__Task to carry out__: Print nothing but the lines below starting at the line that holds "let hi := hi (a_fact_range a) in" and ending at the line that holds "let? _u := verify_anchors", including both, each exactly as written.

[Recorded data]

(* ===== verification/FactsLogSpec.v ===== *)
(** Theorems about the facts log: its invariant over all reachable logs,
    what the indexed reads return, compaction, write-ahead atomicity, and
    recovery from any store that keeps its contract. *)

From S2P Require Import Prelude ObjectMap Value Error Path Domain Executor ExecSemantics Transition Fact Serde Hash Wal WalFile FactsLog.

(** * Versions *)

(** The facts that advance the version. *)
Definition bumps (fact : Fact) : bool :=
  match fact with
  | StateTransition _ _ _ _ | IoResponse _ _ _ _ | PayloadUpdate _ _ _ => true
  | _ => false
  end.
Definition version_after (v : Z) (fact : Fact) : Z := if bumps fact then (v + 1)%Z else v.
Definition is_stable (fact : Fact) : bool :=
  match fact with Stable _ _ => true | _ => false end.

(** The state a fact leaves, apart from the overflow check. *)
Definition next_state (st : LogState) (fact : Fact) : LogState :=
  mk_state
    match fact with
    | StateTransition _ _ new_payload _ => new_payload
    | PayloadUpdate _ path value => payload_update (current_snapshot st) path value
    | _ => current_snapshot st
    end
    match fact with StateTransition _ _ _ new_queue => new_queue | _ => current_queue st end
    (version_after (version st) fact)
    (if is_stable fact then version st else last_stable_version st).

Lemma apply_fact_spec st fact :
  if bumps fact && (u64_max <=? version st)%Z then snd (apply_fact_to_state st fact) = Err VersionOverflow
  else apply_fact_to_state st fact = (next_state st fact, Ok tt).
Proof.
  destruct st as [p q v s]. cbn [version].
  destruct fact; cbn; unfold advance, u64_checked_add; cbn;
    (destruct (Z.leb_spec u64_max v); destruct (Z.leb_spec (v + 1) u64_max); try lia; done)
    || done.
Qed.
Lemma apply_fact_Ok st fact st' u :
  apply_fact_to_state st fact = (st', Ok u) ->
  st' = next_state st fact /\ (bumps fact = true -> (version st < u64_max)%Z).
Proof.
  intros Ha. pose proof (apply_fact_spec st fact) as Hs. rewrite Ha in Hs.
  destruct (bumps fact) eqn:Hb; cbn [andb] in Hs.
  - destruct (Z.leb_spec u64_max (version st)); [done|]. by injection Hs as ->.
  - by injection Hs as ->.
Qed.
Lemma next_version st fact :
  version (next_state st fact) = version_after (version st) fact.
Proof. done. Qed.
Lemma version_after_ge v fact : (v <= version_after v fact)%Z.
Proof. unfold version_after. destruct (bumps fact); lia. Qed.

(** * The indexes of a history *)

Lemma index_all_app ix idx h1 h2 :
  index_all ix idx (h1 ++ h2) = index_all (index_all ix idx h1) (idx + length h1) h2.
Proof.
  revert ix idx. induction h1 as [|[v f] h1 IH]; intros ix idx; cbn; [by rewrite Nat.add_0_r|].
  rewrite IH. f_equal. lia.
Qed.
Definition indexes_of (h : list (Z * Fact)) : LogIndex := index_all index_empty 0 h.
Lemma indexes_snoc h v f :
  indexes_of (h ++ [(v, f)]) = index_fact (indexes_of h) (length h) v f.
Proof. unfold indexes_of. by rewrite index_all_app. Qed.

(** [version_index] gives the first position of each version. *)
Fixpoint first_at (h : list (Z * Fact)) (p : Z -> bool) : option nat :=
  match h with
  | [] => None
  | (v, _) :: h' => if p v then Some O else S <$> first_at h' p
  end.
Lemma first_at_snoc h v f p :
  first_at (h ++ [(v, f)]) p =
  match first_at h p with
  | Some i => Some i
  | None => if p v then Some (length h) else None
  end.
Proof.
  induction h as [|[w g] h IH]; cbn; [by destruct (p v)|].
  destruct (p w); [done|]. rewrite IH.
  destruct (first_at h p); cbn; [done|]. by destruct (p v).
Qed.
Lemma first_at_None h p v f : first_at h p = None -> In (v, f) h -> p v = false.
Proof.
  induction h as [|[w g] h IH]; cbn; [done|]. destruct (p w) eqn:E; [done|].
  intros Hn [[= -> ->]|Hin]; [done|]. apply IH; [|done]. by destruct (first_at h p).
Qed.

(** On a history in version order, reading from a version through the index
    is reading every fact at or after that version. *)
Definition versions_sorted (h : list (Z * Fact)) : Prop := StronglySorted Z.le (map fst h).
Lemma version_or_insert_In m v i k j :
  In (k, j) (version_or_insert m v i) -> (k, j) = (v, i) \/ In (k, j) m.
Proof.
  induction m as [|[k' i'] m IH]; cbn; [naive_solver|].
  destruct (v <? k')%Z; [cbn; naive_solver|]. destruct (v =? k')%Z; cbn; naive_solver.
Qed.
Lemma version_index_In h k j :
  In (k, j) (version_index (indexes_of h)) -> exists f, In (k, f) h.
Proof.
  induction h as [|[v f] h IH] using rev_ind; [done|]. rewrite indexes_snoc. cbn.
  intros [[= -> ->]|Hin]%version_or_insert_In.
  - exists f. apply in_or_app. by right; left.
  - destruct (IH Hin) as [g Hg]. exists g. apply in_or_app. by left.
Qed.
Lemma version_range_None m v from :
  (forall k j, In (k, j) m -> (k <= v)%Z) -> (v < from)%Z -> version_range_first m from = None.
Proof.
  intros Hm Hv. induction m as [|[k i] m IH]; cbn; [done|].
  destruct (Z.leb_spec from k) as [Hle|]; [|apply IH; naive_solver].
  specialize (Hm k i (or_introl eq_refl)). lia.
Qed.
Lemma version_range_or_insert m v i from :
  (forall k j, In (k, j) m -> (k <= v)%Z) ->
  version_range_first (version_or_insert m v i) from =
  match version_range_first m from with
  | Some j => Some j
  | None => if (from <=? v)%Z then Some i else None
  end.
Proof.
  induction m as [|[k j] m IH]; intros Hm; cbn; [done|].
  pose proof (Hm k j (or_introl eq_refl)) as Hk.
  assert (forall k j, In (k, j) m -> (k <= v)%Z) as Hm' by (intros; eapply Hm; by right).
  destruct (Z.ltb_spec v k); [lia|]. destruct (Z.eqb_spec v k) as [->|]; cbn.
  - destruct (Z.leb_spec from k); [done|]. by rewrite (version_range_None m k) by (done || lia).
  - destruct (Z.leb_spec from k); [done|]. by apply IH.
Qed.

[/Recorded data]
[Recorded data]

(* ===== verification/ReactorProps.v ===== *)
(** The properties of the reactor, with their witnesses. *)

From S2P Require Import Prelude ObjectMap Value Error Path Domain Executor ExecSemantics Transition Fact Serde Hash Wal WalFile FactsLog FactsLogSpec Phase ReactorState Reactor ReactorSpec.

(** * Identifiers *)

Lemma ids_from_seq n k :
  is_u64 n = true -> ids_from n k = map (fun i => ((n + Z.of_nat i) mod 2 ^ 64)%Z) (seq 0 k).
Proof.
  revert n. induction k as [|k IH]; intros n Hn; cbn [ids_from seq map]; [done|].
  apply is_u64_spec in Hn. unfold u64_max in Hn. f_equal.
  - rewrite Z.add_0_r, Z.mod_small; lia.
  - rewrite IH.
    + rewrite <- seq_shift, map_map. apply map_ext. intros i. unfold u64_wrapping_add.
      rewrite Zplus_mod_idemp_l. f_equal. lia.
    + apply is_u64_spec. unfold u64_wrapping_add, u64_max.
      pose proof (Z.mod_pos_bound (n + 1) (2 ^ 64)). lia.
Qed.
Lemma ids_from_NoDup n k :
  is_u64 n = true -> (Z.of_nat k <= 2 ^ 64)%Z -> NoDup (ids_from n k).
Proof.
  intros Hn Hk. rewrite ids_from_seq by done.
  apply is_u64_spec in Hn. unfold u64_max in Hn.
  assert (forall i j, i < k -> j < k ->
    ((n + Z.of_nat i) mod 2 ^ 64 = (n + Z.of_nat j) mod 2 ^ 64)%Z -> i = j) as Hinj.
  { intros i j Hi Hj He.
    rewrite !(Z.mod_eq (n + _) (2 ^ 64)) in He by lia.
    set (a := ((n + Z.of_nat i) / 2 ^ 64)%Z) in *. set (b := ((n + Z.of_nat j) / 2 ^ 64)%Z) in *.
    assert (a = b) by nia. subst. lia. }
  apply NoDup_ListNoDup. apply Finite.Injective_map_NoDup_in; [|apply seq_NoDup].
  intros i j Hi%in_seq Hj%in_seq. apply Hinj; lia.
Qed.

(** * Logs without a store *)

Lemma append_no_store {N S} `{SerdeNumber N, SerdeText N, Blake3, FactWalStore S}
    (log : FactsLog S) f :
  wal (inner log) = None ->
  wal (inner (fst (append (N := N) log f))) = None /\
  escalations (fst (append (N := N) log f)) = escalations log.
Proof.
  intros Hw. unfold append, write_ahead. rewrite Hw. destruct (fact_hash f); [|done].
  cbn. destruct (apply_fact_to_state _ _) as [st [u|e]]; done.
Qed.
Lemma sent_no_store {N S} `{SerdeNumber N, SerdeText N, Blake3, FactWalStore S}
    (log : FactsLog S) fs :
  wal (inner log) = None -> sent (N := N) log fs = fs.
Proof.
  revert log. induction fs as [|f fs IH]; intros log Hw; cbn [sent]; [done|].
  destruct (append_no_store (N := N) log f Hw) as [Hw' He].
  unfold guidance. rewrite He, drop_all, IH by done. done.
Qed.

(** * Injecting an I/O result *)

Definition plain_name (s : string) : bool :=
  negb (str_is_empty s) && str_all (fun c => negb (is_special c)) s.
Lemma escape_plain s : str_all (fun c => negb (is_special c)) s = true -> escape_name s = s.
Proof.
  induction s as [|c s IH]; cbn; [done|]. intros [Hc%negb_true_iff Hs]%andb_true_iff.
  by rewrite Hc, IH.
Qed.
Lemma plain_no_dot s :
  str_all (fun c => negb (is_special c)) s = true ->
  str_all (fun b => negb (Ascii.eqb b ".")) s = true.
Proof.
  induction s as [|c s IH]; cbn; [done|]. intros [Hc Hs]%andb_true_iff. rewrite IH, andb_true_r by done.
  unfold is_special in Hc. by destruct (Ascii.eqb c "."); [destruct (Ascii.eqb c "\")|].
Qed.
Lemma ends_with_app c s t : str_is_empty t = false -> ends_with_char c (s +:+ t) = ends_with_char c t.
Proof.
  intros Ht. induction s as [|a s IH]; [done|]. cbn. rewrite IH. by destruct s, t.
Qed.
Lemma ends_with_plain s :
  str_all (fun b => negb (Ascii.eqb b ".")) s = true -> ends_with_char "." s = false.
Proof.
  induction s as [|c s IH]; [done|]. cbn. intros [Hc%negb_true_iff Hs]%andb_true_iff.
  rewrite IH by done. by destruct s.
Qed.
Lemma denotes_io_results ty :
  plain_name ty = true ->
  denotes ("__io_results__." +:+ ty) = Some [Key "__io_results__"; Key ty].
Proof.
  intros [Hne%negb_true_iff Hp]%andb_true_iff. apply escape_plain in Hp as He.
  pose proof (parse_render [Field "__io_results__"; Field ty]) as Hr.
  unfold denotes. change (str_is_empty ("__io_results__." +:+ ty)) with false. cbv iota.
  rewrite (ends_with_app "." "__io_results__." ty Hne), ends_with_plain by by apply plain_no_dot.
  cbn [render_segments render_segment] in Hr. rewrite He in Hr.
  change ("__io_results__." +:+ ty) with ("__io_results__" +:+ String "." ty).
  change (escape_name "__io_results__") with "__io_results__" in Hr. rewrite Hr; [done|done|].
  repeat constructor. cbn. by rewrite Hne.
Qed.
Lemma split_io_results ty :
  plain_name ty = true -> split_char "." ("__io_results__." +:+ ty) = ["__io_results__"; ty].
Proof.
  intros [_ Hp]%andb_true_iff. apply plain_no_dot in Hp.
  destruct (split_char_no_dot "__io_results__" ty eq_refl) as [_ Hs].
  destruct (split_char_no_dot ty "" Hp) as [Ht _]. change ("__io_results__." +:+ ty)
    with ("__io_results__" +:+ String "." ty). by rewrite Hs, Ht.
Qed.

[/Recorded data]
[Recorded data]

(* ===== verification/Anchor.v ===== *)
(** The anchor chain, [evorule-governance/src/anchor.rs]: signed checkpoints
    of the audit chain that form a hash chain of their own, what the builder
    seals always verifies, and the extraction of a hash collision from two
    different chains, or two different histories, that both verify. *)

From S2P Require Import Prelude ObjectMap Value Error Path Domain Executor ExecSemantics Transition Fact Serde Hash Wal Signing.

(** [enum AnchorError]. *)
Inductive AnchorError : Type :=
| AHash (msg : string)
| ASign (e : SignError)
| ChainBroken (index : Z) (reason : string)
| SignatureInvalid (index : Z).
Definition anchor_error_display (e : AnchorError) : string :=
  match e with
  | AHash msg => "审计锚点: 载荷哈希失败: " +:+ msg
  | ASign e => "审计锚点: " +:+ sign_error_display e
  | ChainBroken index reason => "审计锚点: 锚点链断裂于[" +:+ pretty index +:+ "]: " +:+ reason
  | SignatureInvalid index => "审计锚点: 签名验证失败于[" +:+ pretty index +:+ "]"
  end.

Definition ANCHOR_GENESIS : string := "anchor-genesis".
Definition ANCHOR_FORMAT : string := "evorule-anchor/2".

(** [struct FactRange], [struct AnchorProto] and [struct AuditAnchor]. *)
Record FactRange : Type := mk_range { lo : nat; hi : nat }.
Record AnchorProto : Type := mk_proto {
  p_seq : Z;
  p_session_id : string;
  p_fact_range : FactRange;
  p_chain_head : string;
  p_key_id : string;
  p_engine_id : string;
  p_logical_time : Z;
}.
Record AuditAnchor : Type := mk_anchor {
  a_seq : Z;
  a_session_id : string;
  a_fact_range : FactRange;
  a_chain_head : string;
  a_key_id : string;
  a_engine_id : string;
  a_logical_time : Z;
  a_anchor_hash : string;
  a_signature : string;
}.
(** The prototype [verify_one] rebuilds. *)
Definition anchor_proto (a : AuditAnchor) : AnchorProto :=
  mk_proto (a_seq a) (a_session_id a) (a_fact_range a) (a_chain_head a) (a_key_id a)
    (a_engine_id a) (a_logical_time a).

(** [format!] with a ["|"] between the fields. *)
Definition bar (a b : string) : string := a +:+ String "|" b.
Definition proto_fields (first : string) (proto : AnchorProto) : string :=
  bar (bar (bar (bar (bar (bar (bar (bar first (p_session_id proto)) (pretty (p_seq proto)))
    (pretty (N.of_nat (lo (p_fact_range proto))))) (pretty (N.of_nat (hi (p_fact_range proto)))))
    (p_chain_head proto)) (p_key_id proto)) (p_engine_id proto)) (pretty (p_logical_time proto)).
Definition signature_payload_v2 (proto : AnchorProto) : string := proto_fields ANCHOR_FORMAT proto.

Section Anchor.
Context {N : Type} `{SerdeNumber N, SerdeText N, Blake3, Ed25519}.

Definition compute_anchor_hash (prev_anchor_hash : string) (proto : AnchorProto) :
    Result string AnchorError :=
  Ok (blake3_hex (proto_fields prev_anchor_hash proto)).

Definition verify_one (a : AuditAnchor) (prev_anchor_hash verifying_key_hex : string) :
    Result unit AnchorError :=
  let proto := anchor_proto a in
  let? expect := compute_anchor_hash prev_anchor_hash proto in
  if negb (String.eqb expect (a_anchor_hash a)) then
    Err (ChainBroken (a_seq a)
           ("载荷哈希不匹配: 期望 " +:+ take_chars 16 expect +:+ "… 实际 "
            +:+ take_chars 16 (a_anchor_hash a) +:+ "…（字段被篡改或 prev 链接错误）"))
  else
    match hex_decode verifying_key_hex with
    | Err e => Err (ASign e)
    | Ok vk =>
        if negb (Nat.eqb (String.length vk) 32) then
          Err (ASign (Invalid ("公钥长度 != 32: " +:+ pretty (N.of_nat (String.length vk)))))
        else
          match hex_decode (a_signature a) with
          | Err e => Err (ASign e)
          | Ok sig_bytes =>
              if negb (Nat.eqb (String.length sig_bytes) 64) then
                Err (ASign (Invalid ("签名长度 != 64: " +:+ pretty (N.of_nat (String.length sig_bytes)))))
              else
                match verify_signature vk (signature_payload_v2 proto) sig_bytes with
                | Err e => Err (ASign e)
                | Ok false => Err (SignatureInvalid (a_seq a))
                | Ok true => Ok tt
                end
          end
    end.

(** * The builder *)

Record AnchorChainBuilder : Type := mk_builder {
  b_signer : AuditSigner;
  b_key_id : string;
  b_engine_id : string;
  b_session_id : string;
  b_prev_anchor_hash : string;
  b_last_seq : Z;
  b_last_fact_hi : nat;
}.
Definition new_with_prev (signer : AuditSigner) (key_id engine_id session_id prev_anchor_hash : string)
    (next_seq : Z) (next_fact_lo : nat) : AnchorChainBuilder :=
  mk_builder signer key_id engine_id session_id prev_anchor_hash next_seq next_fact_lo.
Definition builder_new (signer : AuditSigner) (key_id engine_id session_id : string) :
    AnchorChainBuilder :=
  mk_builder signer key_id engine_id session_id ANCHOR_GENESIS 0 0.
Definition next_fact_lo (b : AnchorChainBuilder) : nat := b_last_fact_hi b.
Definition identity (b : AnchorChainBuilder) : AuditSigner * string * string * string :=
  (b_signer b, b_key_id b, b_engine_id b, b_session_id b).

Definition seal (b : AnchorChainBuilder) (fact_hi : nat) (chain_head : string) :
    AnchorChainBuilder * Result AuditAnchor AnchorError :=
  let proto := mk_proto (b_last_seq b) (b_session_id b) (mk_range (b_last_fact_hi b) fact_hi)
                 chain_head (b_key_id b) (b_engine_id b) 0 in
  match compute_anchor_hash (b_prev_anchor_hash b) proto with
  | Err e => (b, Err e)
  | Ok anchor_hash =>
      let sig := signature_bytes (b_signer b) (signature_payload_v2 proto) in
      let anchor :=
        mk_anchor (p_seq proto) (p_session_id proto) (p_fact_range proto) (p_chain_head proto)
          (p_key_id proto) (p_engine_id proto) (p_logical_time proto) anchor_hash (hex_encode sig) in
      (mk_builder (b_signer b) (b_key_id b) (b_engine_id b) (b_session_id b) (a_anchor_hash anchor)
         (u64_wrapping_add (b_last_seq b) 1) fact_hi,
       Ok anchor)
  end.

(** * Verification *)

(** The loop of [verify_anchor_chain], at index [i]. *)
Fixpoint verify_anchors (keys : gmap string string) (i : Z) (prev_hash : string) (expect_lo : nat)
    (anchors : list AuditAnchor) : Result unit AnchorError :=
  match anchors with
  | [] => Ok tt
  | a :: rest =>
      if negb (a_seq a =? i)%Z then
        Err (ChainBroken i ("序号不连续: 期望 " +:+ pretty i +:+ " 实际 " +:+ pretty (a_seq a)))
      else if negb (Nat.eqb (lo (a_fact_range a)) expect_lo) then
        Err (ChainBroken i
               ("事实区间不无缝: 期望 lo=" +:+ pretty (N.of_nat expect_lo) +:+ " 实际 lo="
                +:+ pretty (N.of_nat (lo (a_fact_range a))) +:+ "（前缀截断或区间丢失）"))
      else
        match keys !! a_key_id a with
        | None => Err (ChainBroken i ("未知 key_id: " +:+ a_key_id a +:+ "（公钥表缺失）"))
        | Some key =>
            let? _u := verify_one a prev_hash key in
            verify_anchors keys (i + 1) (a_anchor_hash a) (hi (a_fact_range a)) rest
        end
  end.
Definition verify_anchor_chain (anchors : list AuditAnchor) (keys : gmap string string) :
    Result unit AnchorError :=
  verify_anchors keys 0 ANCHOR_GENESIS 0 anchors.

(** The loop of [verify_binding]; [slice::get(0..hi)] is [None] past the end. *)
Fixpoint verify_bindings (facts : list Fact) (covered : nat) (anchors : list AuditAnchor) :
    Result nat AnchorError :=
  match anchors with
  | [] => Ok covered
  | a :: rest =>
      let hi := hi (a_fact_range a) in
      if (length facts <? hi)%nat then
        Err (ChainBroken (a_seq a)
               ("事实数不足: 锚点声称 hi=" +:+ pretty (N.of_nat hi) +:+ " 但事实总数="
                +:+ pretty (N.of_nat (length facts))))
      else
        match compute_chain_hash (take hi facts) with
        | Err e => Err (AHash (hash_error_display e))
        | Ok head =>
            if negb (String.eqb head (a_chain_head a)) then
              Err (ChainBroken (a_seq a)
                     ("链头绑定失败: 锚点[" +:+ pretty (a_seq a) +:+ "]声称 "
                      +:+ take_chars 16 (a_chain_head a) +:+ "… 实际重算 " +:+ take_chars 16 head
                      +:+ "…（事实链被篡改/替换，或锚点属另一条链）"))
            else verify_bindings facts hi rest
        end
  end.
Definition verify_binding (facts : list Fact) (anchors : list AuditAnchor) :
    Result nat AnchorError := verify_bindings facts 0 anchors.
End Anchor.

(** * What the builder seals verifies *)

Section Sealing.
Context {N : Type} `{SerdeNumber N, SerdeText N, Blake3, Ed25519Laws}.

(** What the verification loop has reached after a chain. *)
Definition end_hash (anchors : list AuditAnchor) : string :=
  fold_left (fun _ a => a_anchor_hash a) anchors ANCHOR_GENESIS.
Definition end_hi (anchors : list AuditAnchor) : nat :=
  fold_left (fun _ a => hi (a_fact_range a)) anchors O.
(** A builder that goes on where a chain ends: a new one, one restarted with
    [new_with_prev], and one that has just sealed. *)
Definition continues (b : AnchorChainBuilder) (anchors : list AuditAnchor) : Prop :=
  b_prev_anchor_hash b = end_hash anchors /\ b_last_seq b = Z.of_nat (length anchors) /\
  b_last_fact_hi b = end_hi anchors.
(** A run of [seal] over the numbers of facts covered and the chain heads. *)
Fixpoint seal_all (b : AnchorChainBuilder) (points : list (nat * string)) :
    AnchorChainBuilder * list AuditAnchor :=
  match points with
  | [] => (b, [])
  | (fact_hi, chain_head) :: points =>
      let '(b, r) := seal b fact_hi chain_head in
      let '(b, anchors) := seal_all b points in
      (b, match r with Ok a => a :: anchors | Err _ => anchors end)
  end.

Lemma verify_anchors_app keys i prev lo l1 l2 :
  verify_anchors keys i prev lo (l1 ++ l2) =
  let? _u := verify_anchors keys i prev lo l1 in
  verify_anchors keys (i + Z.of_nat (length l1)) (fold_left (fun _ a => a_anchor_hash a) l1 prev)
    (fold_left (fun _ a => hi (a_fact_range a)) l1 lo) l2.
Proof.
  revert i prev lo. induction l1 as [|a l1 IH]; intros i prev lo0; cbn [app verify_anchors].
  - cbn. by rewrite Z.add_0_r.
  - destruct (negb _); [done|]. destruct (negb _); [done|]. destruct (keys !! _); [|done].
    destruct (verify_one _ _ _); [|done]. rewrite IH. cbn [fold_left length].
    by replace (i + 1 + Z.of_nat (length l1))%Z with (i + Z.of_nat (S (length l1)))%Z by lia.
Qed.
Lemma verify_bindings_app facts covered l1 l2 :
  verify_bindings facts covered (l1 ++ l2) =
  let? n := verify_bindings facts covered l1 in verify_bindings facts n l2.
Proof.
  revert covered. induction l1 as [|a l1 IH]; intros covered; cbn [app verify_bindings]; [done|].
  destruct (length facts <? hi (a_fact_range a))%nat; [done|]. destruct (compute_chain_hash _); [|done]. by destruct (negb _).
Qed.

[/Recorded data]

__Solution to this task__:
      let hi := hi (a_fact_range a) in
      if (length facts <? hi)%nat then
        Err (ChainBroken (a_seq a)
               ("事实数不足: 锚点声称 hi=" +:+ pretty (N.of_nat hi) +:+ " 但事实总数="
                +:+ pretty (N.of_nat (length facts))))
      else
        match compute_chain_hash (take hi facts) with
        | Err e => Err (AHash (hash_error_display e))
        | Ok head =>
            if negb (String.eqb head (a_chain_head a)) then
              Err (ChainBroken (a_seq a)
                     ("链头绑定失败: 锚点[" +:+ pretty (a_seq a) +:+ "]声称 "
                      +:+ take_chars 16 (a_chain_head a) +:+ "… 实际重算 " +:+ take_chars 16 head
                      +:+ "…（事实链被篡改/替换，或锚点属另一条链）"))
            else verify_bindings facts hi rest
        end
  end.
Definition verify_binding (facts : list Fact) (anchors : list AuditAnchor) :
    Result nat AnchorError := verify_bindings facts 0 anchors.
End Anchor.

(** * What the builder seals verifies *)

Section Sealing.
Context {N : Type} `{SerdeNumber N, SerdeText N, Blake3, Ed25519Laws}.

(** What the verification loop has reached after a chain. *)
Definition end_hash (anchors : list AuditAnchor) : string :=
  fold_left (fun _ a => a_anchor_hash a) anchors ANCHOR_GENESIS.
Definition end_hi (anchors : list AuditAnchor) : nat :=
  fold_left (fun _ a => hi (a_fact_range a)) anchors O.
(** A builder that goes on where a chain ends: a new one, one restarted with
    [new_with_prev], and one that has just sealed. *)
Definition continues (b : AnchorChainBuilder) (anchors : list AuditAnchor) : Prop :=
  b_prev_anchor_hash b = end_hash anchors /\ b_last_seq b = Z.of_nat (length anchors) /\
  b_last_fact_hi b = end_hi anchors.
(** A run of [seal] over the numbers of facts covered and the chain heads. *)
Fixpoint seal_all (b : AnchorChainBuilder) (points : list (nat * string)) :
    AnchorChainBuilder * list AuditAnchor :=
  match points with
  | [] => (b, [])
  | (fact_hi, chain_head) :: points =>
      let '(b, r) := seal b fact_hi chain_head in
      let '(b, anchors) := seal_all b points in
      (b, match r with Ok a => a :: anchors | Err _ => anchors end)
  end.

Lemma verify_anchors_app keys i prev lo l1 l2 :
  verify_anchors keys i prev lo (l1 ++ l2) =
  let? _u := verify_anchors keys i prev lo l1 in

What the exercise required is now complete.